-- Opening Marker --

(* ===== verification/RevisionStore.v ===== *)
(** * The compare-and-commit record store: the interface between the file store and its users

    What the recovery code of src/src/iroh_endpoint.rs relies on: a record is read back as
    it was committed, a commit succeeds only at the expected revision and advances it by
    one, and a failed commit changes nothing unless its outcome is reported as unknown.
    [RevisionStore] names the operations, [LawfulRevisionStore] the laws; the file store
    of AuthorityStore.v implements them, and [MemoryStore] below is the specification
    itself: one register per file name. *)
From S2P Require Export Codec Errors.

Inductive AuthorityStoreError : Type :=
| Invalid
| Corrupt
| Unavailable
| PersistenceFailed
| Conflict
| Unknown.

#[export] Instance AuthorityStoreError_eq_dec : EqDecision AuthorityStoreError.
Proof. solve_decision. Defined.

Abbreviation store_result := (outcome AuthorityStoreError).

Record StoredAuthorityRecord : Type := {
  sa_revision : Z;
  sa_generation : Z;
  sa_state : list byte;
  sa_payload : list byte;
}.

#[export] Instance StoredAuthorityRecord_eq_dec : EqDecision StoredAuthorityRecord.
Proof. solve_decision. Defined.

(** The revision of what a record file holds; zero when there is no record. *)
Definition current_revision (current : option StoredAuthorityRecord) : Z :=
  match current with Some record => sa_revision record | None => 0 end.

(** A record is named by its key, its kind and its file name. *)
Record RecordName : Type := {
  rn_key : list byte;
  rn_kind : list byte;
  rn_filename : list byte;
}.

(** [F] is what the environment decides about one call (which system calls fail);
    [rs_view] is what a reader would find if nothing failed. *)
Class RevisionStore (S F : Type) : Type := {
  rs_load : F → RecordName → S → store_result (option StoredAuthorityRecord);
  rs_commit : F → RecordName → Z → list byte → list byte → Z → stateful S AuthorityStoreError Z;
  rs_view : RecordName → S → store_result (option StoredAuthorityRecord);
  rs_name_ok : list byte → Prop;
}.

(** The record was at revision [expected] and is now the committed one. *)
Definition advanced `{RevisionStore St Fl} (n : RecordName) (generation : Z)
    (state payload : list byte) (expected : Z) (s s' : St) : Prop :=
  (∃ current, rs_view n s = Ok current ∧ current_revision current = expected)
  ∧ expected + 1 ≤ u64_max
  ∧ rs_view n s' = Ok (Some {| sa_revision := expected + 1; sa_generation := generation;
                               sa_state := state; sa_payload := payload |}).

Class LawfulRevisionStore (St Fl : Type) `{RevisionStore St Fl} : Prop := {
  law_load_view : ∀ f n s o, rs_load f n s = Ok o → rs_view n s = Ok o;
  law_load_returns : ∀ f n s, returns (rs_load f n s);
  law_commit : ∀ f n generation state payload expected s s' r,
    0 ≤ expected →
    rs_commit f n generation state payload expected s = (s', r) →
    match r with
    | Ok revision => revision = expected + 1 ∧ advanced n generation state payload expected s s'
    | Err e =>
        rs_view n s' = rs_view n s
        ∨ e = Unknown ∧ advanced n generation state payload expected s s'
    | Panic => False
    end;
  law_commit_frame : ∀ f n generation state payload expected s s' r n',
    rs_commit f n generation state payload expected s = (s', r) →
    rs_name_ok (rn_filename n') → rn_filename n' ≠ rn_filename n →
    rs_view n' s' = rs_view n' s;
}.

(** ** The specification: a register per file name

    [mf_error] makes a call fail before it does anything, [mf_unsynced] reports an
    unknown outcome after the register was replaced. *)
Abbreviation MemoryStore := (gmap (list byte) StoredAuthorityRecord).

Record MemoryFaults : Type := {
  mf_error : option AuthorityStoreError;
  mf_unsynced : bool;
}.

Definition memory_ok : MemoryFaults := {| mf_error := None; mf_unsynced := false |}.

Definition memory_commit (f : MemoryFaults) (n : RecordName) (generation : Z)
    (state payload : list byte) (expected : Z) : stateful MemoryStore AuthorityStoreError Z :=
  λ s,
  match mf_error f with
  | Some e => (s, Err e)
  | None =>
      let current := current_revision (s !! rn_filename n) in
      if negb (current =? expected) then (s, Err Conflict) else
      match u64_checked_add current 1 with
      | None => (s, Err Unknown)
      | Some revision =>
          (<[rn_filename n := {| sa_revision := revision; sa_generation := generation;
                                 sa_state := state; sa_payload := payload |}]> s,
           if mf_unsynced f then Err Unknown else Ok revision)
      end
  end.

#[export] Instance memory_store : RevisionStore MemoryStore MemoryFaults := {|
  rs_load f n s := match mf_error f with Some e => Err e | None => Ok (s !! rn_filename n) end;
  rs_commit := memory_commit;
  rs_view n s := Ok (s !! rn_filename n);
  rs_name_ok _ := True;
|}.

#[export] Instance memory_store_lawful : LawfulRevisionStore MemoryStore MemoryFaults.
Proof.
  split; simpl.
  - intros f n s o. by destruct (mf_error f); intros; simplify_eq.
  - intros f n s. by destruct (mf_error f).
  - unfold memory_commit, advanced. simpl. intros f n g st p e s s' r _ H.
    destruct (mf_error f); simplify_eq; [auto|].
    destruct (negb _) eqn:Hrev; simplify_eq; [auto|]. bool_facts.
    destruct (u64_checked_add _ 1) eqn:Hadd; simplify_eq; [|auto].
    apply u64_checked_add_Some in Hadd as [-> Hmax].
    destruct (mf_unsynced f); simpl; rewrite lookup_insert_eq; eauto 10.
  - unfold memory_commit. intros f n g st p e s s' r n' H _ Hne.
    repeat (cases_in H; simplify_eq; try done). by rewrite lookup_insert_ne.
Qed.

(** ** Sequences of commits *)
Record CommitOp (Fl : Type) : Type := {
  co_faults : Fl;
  co_name : RecordName;
  co_generation : Z;
  co_state : list byte;
  co_payload : list byte;
  co_expected : Z;
}.
Arguments co_faults {Fl}. Arguments co_name {Fl}. Arguments co_generation {Fl}.
Arguments co_state {Fl}. Arguments co_payload {Fl}. Arguments co_expected {Fl}.

Section Commits.
Context {St Fl : Type} `{!RevisionStore St Fl, !LawfulRevisionStore St Fl}.

Definition run_commit (s : St) (op : CommitOp Fl) : St * store_result Z :=
  rs_commit (co_faults op) (co_name op) (co_generation op) (co_state op) (co_payload op)
    (co_expected op) s.

Definition run_commits (s : St) (ops : list (CommitOp Fl)) : St :=
  foldl (λ s op, (run_commit s op).1) s ops.

(** A writer of [n]'s file writes it under the name [n], at an unsigned revision. *)
Definition well_named (n : RecordName) (op : CommitOp Fl) : Prop :=
  0 ≤ co_expected op ∧ (rn_filename (co_name op) = rn_filename n → co_name op = n).

Definition at_least (n : RecordName) (revision : Z) (s : St) : Prop :=
  ∃ current, rs_view n s = Ok current ∧ revision ≤ current_revision current.

Lemma run_commit_at_least n revision s op :
  rs_name_ok (rn_filename n) → well_named n op →
  at_least n revision s → at_least n revision (run_commit s op).1.
Proof.
  intros Hok [He Hn] Hs. destruct (run_commit s op) as [s' r] eqn:Hr. unfold run_commit in Hr.
  destruct (decide (rn_filename (co_name op) = rn_filename n)) as [Heq|Hne].
  - rewrite (Hn Heq) in Hr. apply law_commit in Hr; [|done].
    assert (Hadv : advanced n (co_generation op) (co_state op) (co_payload op)
      (co_expected op) s s' → at_least n revision s').
    { intros ((c & Hc & Hce) & _ & Hv). eexists. split; [exact Hv|].
      destruct Hs as (c' & Hc' & Hle). simpl. assert (c' = c) as -> by congruence. lia. }
    destruct r; simpl; [by apply Hadv, Hr| |done].
    destruct Hr as [Hv|[_ Hr]]; [|by apply Hadv]. unfold at_least. by rewrite Hv.
  - unfold at_least. simpl. by rewrite (law_commit_frame _ _ _ _ _ _ _ _ _ n Hr).
Qed.

Lemma run_commits_at_least n revision s ops :
  rs_name_ok (rn_filename n) → Forall (well_named n) ops →
  at_least n revision s → at_least n revision (run_commits s ops).
Proof.
  intros Hok. revert s. induction ops as [|op ops IH]; intros s Hops Hs; simpl; [done|].
  apply Forall_cons in Hops as [Hop Hops]. apply IH; [done|]. by apply run_commit_at_least.
Qed.

(** Two commits at one revision never both succeed, whatever happens between them. *)
Lemma commit_exclusive n op1 op2 s s1 revision ops :
  rs_name_ok (rn_filename n) → Forall (well_named n) ops →
  co_name op1 = n → co_name op2 = n → 0 ≤ co_expected op1 → co_expected op2 = co_expected op1 →
  run_commit s op1 = (s1, Ok revision) →
  ∃ e, (run_commit (run_commits s1 ops) op2).2 = Err e.
Proof.
  unfold run_commit. intros Hok Hops H1 H2 He Heq Hr. rewrite H1 in Hr.
  apply law_commit in Hr as (_ & _ & _ & Hv); [|done].
  destruct (run_commits_at_least n (co_expected op1 + 1) s1 ops Hok Hops) as (c & Hc & Hle).
  { eexists. split; [exact Hv|done]. }
  rewrite H2. destruct (rs_commit _ _ _ _ _ _ (run_commits s1 ops)) as [s' [r|e|]] eqn:Hr;
    [|by exists e|].
  - apply law_commit in Hr as (_ & (c' & Hc' & Hx) & _); [|lia].
    assert (c' = c) as -> by congruence. lia.
  - apply law_commit in Hr; [done|lia].
Qed.
End Commits.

-- Closing Marker --

### Work required
Reproduce exactly the lines above from the line with "Definition current_revision (current" to the line with "Class LawfulRevisionStore (St", including both, and add nothing.

### Answer to this task
Definition current_revision (current : option StoredAuthorityRecord) : Z :=
  match current with Some record => sa_revision record | None => 0 end.

(** A record is named by its key, its kind and its file name. *)
Record RecordName : Type := {
  rn_key : list byte;
  rn_kind : list byte;
  rn_filename : list byte;
}.

(** [F] is what the environment decides about one call (which system calls fail);
    [rs_view] is what a reader would find if nothing failed. *)
Class RevisionStore (S F : Type) : Type := {
  rs_load : F → RecordName → S → store_result (option StoredAuthorityRecord);
  rs_commit : F → RecordName → Z → list byte → list byte → Z → stateful S AuthorityStoreError Z;
  rs_view : RecordName → S → store_result (option StoredAuthorityRecord);
  rs_name_ok : list byte → Prop;
}.

(** The record was at revision [expected] and is now the committed one. *)
Definition advanced `{RevisionStore St Fl} (n : RecordName) (generation : Z)
    (state payload : list byte) (expected : Z) (s s' : St) : Prop :=
  (∃ current, rs_view n s = Ok current ∧ current_revision current = expected)
  ∧ expected + 1 ≤ u64_max
  ∧ rs_view n s' = Ok (Some {| sa_revision := expected + 1; sa_generation := generation;
                               sa_state := state; sa_payload := payload |}).

Class LawfulRevisionStore (St Fl : Type) `{RevisionStore St Fl} : Prop := {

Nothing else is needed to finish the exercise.